If a stranger on the street introduced himself as a director and asked you what unmade film you’d like to see, what would you say?

Maybe you would say: I want to talk about how hippies create a commune on a beach in Thailand, but the idyll turns into terror? (Beach)

Maybe about a hacker who receives a strange message, following which he understands that he is the chosen one? (The Matrix)

Or how a petite writer buys an operating system with AI and a whirlwind romance ensues between them? (Her)

I’m sure you wouldn’t say anything like that. And I wouldn’t either. Why?

Let me tell you one more story.

Some friends once suggested that I take part phone number library in the creation of a mobile app with stories. In it, the user would choose the course of the plot and the ending.

It sounded cool back then, like the future was already here. Just imagine: you swipe your finger across the screen and create a customized story.

For context, I run a channel about the non-bohemian writer’s life . I was invited to write stories for a mobile app.

After thinking about it, I refused.

Firstly, it would have taken a lot of time. Instead of one story, I would have had to write five.

Or maybe twenty, if there are three or four forks in history. But the main reason is different.

A person who picks up a book or a smartphone how to take advantage of halloween for business wants to immerse themselves in the world that the author has created for the reader, in the fates of the characters that the author has created from his own, authorial observations. In the conflicts, values ​​and possible conclusions that the author has laid down in this story.

The author, not the reader.

When you buy a chair, you want to sit on it, not assemble it. When you order a burger, you want to eat it, not cook it. This is how the format of a story, a narrative, is polar opposite to the format of a text game, any game.

Here I judge as a reader, not as a writer. I do not want to choose whether to keep Anna Karenina alive. I do not want Leo Tolstoy to please me and adapt history to my taste. I want to know the “real” fate of Karenina.

It only seems that the reader is interested in taking part in co-creation. In fact, it is almost always not. We come to a book, an application, a film, and any product in the broad sense for something else. For a solution to a problem, for satisfying a need. Co-creation consists in the reader’s own interpretation of history, but not in its creation.

Let me return to the question at the beginning.

How to identify customer needs and sell more

The audience doesn’t know what they want. So it’s pointless to ask: what do you want? What should our sausage, book, CRM system be like so that you buy it?

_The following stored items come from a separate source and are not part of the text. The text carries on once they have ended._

(* ===== verification/BlockCache.v ===== *)
(** * The file server's block cache ([fs/block_cache.c], [fs/ide.c])

    The server sees the disk as an array of blocks in its address space, at
    [DISKMAP]: block [n] is the page at [DISKMAP + n * BLKSIZE].  A page comes into
    being on the first access to it, when the page fault handler [bc_pgfault] reads
    the block; [flush_block] writes it back.

    The state is the disk, the pages that are mapped with their dirty bits, the two
    global pointers, and which of the next requests to the kernel and to the drive
    will be refused.  Pointers are 32-bit addresses.  The server's other memory is
    not part of this state: an access outside the disk map is the page fault that
    [bc_pgfault] answers with a panic. *)

From stdpp Require Import base gmap list strings.
From Stdlib Require Import ZArith Lia FunctionalExtensionality.
From S2P Require Import Prelude Mmu.

(** ** Layout *)
Definition SECTSIZE : Z := 512.
Definition BLKSIZE : Z := PGSIZE.
Definition BLKSECTS : Z := BLKSIZE / SECTSIZE.
Definition DISKMAP : Z := 0x10000000.
Definition DISKSIZE : Z := 0xC0000000.

(** ** State *)
Record page := MkPage { bytes : Z → Z; dirty : bool }.

Record fsst := MkFs {
  disk : Z → Z;                 (* the bytes of the disk *)
  cache : gmap Z page;          (* the mapped pages, by block number *)
  super : option Z;             (* the pointers; [None] is null *)
  bitmap : option Z;
  refusals : list bool          (* [true]: the next request fails; none fails
                                   after the end of the list *)
}.

Definition set_disk (x : Z → Z) (s : fsst) : fsst :=
  MkFs x (cache s) (super s) (bitmap s) (refusals s).
Definition set_cache (x : gmap Z page) (s : fsst) : fsst :=
  MkFs (disk s) x (super s) (bitmap s) (refusals s).
Definition set_super (x : option Z) (s : fsst) : fsst :=
  MkFs (disk s) (cache s) x (bitmap s) (refusals s).
Definition set_bitmap (x : option Z) (s : fsst) : fsst :=
  MkFs (disk s) (cache s) (super s) x (refusals s).
Definition set_refusals (x : list bool) (s : fsst) : fsst :=
  MkFs (disk s) (cache s) (super s) (bitmap s) x.

Definition in_map (va : Z) : bool := (DISKMAP <=? va) && (va <? DISKMAP + DISKSIZE).
Definition block_of (va : Z) : Z := (va - DISKMAP) / BLKSIZE.

(** Will the next request be granted? *)
Definition request : M fsst bool := λ s,
  match refusals s with
  | [] => Ret true s
  | r :: rest => Ret (negb r) (set_refusals rest s)
  end.

(** ** The drive *)

(** The sector number the drive puts together from its registers. *)
Definition ide_lba (secno : Z) : Z :=
  Z.lor (Z.land secno 0xFF)
    (Z.lor (Z.shiftl (Z.land (Z.shiftr secno 8) 0xFF) 8)
       (Z.lor (Z.shiftl (Z.land (Z.shiftr secno 16) 0xFF) 16)
          (Z.shiftl (Z.land (Z.shiftr secno 24) 0x0F) 24))).

(** Sectors one after the other, to or from the page at [dst]. *)
Fixpoint read_sectors (n : nat) (lba dst : Z) : M fsst Z :=
  match n with
  | O => ret 0
  | S n' =>
      let* ok := request in
      if negb ok then ret (-1) else
      let* c := gets cache in
      let* p := deref (c !! block_of dst) in
      do* modify (λ s, set_cache (<[block_of dst :=
            MkPage (patch (bytes p) (dst mod PGSIZE) SECTSIZE
                      (λ i, disk s (lba * SECTSIZE + i))) true]> (cache s)) s) in
      read_sectors n' (lba + 1) (dst + SECTSIZE)
  end.

Definition ide_read (secno dst nsecs : Z) : M fsst Z :=
  do* massert (nsecs <=? 256) in
  read_sectors (Z.to_nat nsecs) (ide_lba secno) dst.

Fixpoint write_sectors (n : nat) (lba src : Z) : M fsst Z :=
  match n with
  | O => ret 0
  | S n' =>
      let* ok := request in
      if negb ok then ret (-1) else
      let* c := gets cache in
      let* p := deref (c !! block_of src) in
      do* modify (λ s, set_disk (patch (disk s) (lba * SECTSIZE) SECTSIZE
            (λ i, bytes p (src mod PGSIZE + i))) s) in
      write_sectors n' (lba + 1) (src + SECTSIZE)
  end.

Definition ide_write (secno src nsecs : Z) : M fsst Z :=
  do* massert (nsecs <=? 256) in
  write_sectors (Z.to_nat nsecs) (ide_lba secno) src.

(** ** Pages of the disk map

    What the three system calls do to it: a fresh page of zeros, the same page
    mapped again (which clears the dirty bit the processor keeps in the entry), and
    no page.  The kernel refuses an address that is not page-aligned. *)
Definition bc_page_alloc (va : Z) : M fsst Z :=
  if negb (in_map va) then fault else
  if negb (va mod PGSIZE =? 0) then ret (- E_INVAL) else
  let* ok := request in
  if negb ok then ret (- E_NO_MEM) else
  do* modify (λ s, set_cache (<[block_of va := MkPage (λ _, 0) false]> (cache s)) s) in
  ret 0.

Definition bc_page_remap (va : Z) : M fsst Z :=
  if negb (in_map va) then fault else
  if negb (va mod PGSIZE =? 0) then ret (- E_INVAL) else
  let* ok := request in
  if negb ok then ret (- E_NO_MEM) else
  let* c := gets cache in
  match c !! block_of va with
  | None => ret (- E_INVAL)
  | Some p =>
      do* modify (λ s, set_cache (<[block_of va := MkPage (bytes p) false]> (cache s)) s) in
      ret 0
  end.

Definition bc_page_unmap (va : Z) : M fsst Z :=
  if negb (in_map va) then fault else
  if negb (va mod PGSIZE =? 0) then ret (- E_INVAL) else
  do* modify (λ s, set_cache (delete (block_of va) (cache s)) s) in
  ret 0.

Definition va_is_mapped (va : Z) : M fsst bool :=
  gets (λ s, in_map va && bool_decide (is_Some (cache s !! block_of va))).
Definition va_is_dirty (va : Z) : M fsst bool :=
  gets (λ s, match cache s !! block_of va with Some p => dirty p | None => false end).

(** ** Access to blocks *)

(** The value of the four bytes at offset [o], least significant first. *)
Definition word_at (f : Z → Z) (o : Z) : Z :=
  f o + f (o + 1) * 2 ^ 8 + f (o + 2) * 2 ^ 16 + f (o + 3) * 2 ^ 24.
Definition byte_of (w k : Z) : Z := Z.land (Z.shiftr w (8 * k)) 0xFF.

(** Read a mapped page. *)
Definition peek8 (va : Z) : M fsst Z := λ s,
  match cache s !! block_of va with
  | Some p => Ret (u8 (bytes p (va mod PGSIZE))) s
  | None => Fault
  end.
Definition peek32 (va : Z) : M fsst Z := λ s,
  if va mod PGSIZE <=? PGSIZE - 4 then
    match cache s !! block_of va with
    | Some p => Ret (word_at (λ a, u8 (bytes p a)) (va mod PGSIZE)) s
    | None => Fault
    end
  else Fault.

(** An access: a page that is not there is brought in by the handler. *)
Definition touch_with (handler : Z → M fsst unit) (va : Z) : M fsst unit :=
  let* m := va_is_mapped va in if m then ret tt else handler va.
Definition load32_with (handler : Z → M fsst unit) (va : Z) : M fsst Z :=
  do* touch_with handler va in peek32 va.

(** [s_nblocks] and [block_is_free], with the handler their accesses may enter. *)
Definition s_nblocks_with (handler : Z → M fsst unit) : M fsst Z :=
  let* p := gets super in
  let* p := deref p in
  load32_with handler (p + 4).

Definition block_is_free_with (handler : Z → M fsst unit) (blockno : Z) : M fsst bool :=
  let* p := gets super in
  match p with
  | None => ret false
  | Some _ =>
      let* n := s_nblocks_with handler in
      if n <=? blockno then ret false else
      let* bm := gets bitmap in
      let* bm := deref bm in
      let* w := load32_with handler (bm + 4 * (blockno / 32)) in
      ret (ctrue (Z.land w (Z.shiftl 1 (blockno mod 32))))
  end.

(** The handler reads the super block and the bitmap itself, so it may be entered
    again; a block's bit is at most three bitmap blocks away, and four levels are
    enough. *)
Fixpoint bc_pgfault (fuel : nat) (addr : Z) : M fsst unit :=
  match fuel with
  | O => fault
  | S fuel' =>
      let blockno := block_of addr in
      let block_addr := ROUNDDOWN addr PGSIZE in
      if negb (in_map addr) then panic "page fault in FS" else
      let* p := gets super in
      let* bad := match p with
                  | Some _ => let* n := s_nblocks_with (bc_pgfault fuel') in ret (n <=? blockno)
                  | None => ret false
                  end in
      if bad then panic "reading non-existent block" else
      let* r := bc_page_alloc block_addr in
      if r <? 0 then panic "bc_pgfault: sys_page_alloc" else
      let* r := ide_read (u32 (blockno * BLKSECTS)) block_addr BLKSECTS in
      if r <? 0 then panic "bc_pgfault: ide_read" else
      let* r := bc_page_remap block_addr in
      if r <? 0 then panic "in bc_pgfault, sys_page_map" else
      let* bm := gets bitmap in
      match bm with
      | None => ret tt
      | Some _ =>
          let* fr := block_is_free_with (bc_pgfault fuel') blockno in
          if fr then panic "reading free block" else ret tt
      end
  end.

Definition pgfault : Z → M fsst unit := bc_pgfault 4.

Definition touch (va : Z) : M fsst unit := touch_with pgfault va.
Definition load8 (va : Z) : M fsst Z := do* touch va in peek8 va.
Definition load32 (va : Z) : M fsst Z := do* touch va in peek32 va.
Definition s_nblocks : M fsst Z := s_nblocks_with pgfault.
Definition block_is_free (blockno : Z) : M fsst bool := block_is_free_with pgfault blockno.

(** Write [n] bytes of one page; the processor sets the dirty bit. *)
Definition store_range (va n : Z) (g : Z → Z) : M fsst unit :=
  do* touch va in
  λ s, if va mod PGSIZE + n <=? PGSIZE then
         match cache s !! block_of va with
         | Some p => Ret tt (set_cache (<[block_of va :=
             MkPage (patch (bytes p) (va mod PGSIZE) n g) true]> (cache s)) s)
         | None => Fault
         end
       else Fault.
Definition store32 (va w : Z) : M fsst unit := store_range va 4 (byte_of w).

(** Read [n] bytes of one page. *)
Definition load_range (va n : Z) : M fsst (list Z) :=
  do* touch va in
  λ s, if va mod PGSIZE + n <=? PGSIZE then
         match cache s !! block_of va with
         | Some p => Ret ((λ i, u8 (bytes p (va mod PGSIZE + i))) <$> seqZ 0 n) s
         | None => Fault
         end
       else Fault.

(** ** Blocks *)
Definition diskaddr (blockno : Z) : M fsst Z :=
  if blockno =? 0 then panic "bad block number in diskaddr" else
  let* p := gets super in
  let* bad := match p with
              | Some _ => let* n := s_nblocks in ret (n <=? blockno)
              | None => ret false
              end in
  if bad then panic "bad block number in diskaddr"
  else ret (u32 (DISKMAP + u32 (blockno * BLKSIZE))).

Definition flush_block (addr : Z) : M fsst unit :=
  let block_addr := ROUNDDOWN addr PGSIZE in
  let blockno := block_of addr in
  if negb (in_map addr) then panic "flush_block of bad va" else
  let* m := va_is_mapped addr in
  let* d := va_is_dirty addr in
  if negb m || negb d then ret tt else
  let* r := ide_write (u32 (blockno * BLKSECTS)) block_addr BLKSECTS in
  if r <? 0 then panic "flush_block: ide_write" else
  let* r := bc_page_remap block_addr in
  if r <? 0 then panic "flush_block: sys_page_map" else ret tt.

(** [strcmp(p, name) == 0] for a string in the disk map and one outside it. *)
Fixpoint strcmp_eq (va : Z) (name : list Z) : M fsst bool :=
  let* c := load8 va in
  match name with
  | [] => ret (c =? 0)
  | ch :: rest => if ctrue c && (c =? ch) then strcmp_eq (va + 1) rest else ret false
  end.

(** [strcpy] of such a string, with its final null character. *)
Definition strcpy (va : Z) (name : list Z) : M fsst unit :=
  store_range va (Z.of_nat (length name) + 1) (λ i, (name ++ [0]) !!! Z.to_nat i).

(** ** Start-up *)
Definition sizeof_Super : Z := 264.
Definition OOPS : list Z := [79; 79; 80; 83; 33; 10].

(** One of the two rounds of [check_bc]: overwrite the super block, write it out
    through [flush], drop it, read it again, and put it right. *)
Definition check_bc_round (flush : Z → M fsst unit) : M fsst unit :=
  let* d := diskaddr 1 in
  let* backup := load_range d sizeof_Super in
  do* strcpy d OOPS in
  do* flush d in
  let* m := va_is_mapped d in
  do* massert m in
  let* _ := bc_page_unmap d in
  let* m := va_is_mapped d in
  do* massert (negb m) in
  let* same := strcmp_eq d OOPS in
  do* massert same in
  do* store_range d sizeof_Super (λ i, backup !!! Z.to_nat i) in
  flush_block d.

Definition check_bc : M fsst unit :=
  do* check_bc_round (λ d,
        do* flush_block d in
        do* flush_block d in
        let* m := va_is_mapped d in
        do* massert m in
        let* dt := va_is_dirty d in
        massert (negb dt)) in
  check_bc_round (λ d, flush_block (d + 20)).

(** The handler and the area of the disk map are in place from the start. *)
Definition bc_init : M fsst unit :=
  do* check_bc in
  let* d := diskaddr 1 in
  let* _ := load_range d sizeof_Super in
  ret tt.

A visionary is someone who senses what the audience wants and gives it to them. And the audience then falls in love with the product and votes for it with their rubles and kopecks.

The audience doesn’t know what it wants. Or rather, it knows in its gut, but can never formulate it.

How to become a visionary and find out what betting data people want? Do you need a natural “nose” or is this skill developed? My text does not set the task of answering these questions. I will only note that they are applied, which means that the answers will be found, you just have to start looking. Now it is important for us to define a fundamental conviction: do not expect the audience to clearly say what they want. They will not say. You will have to research and guess – and this is ok if we want to create a strong, convincing product.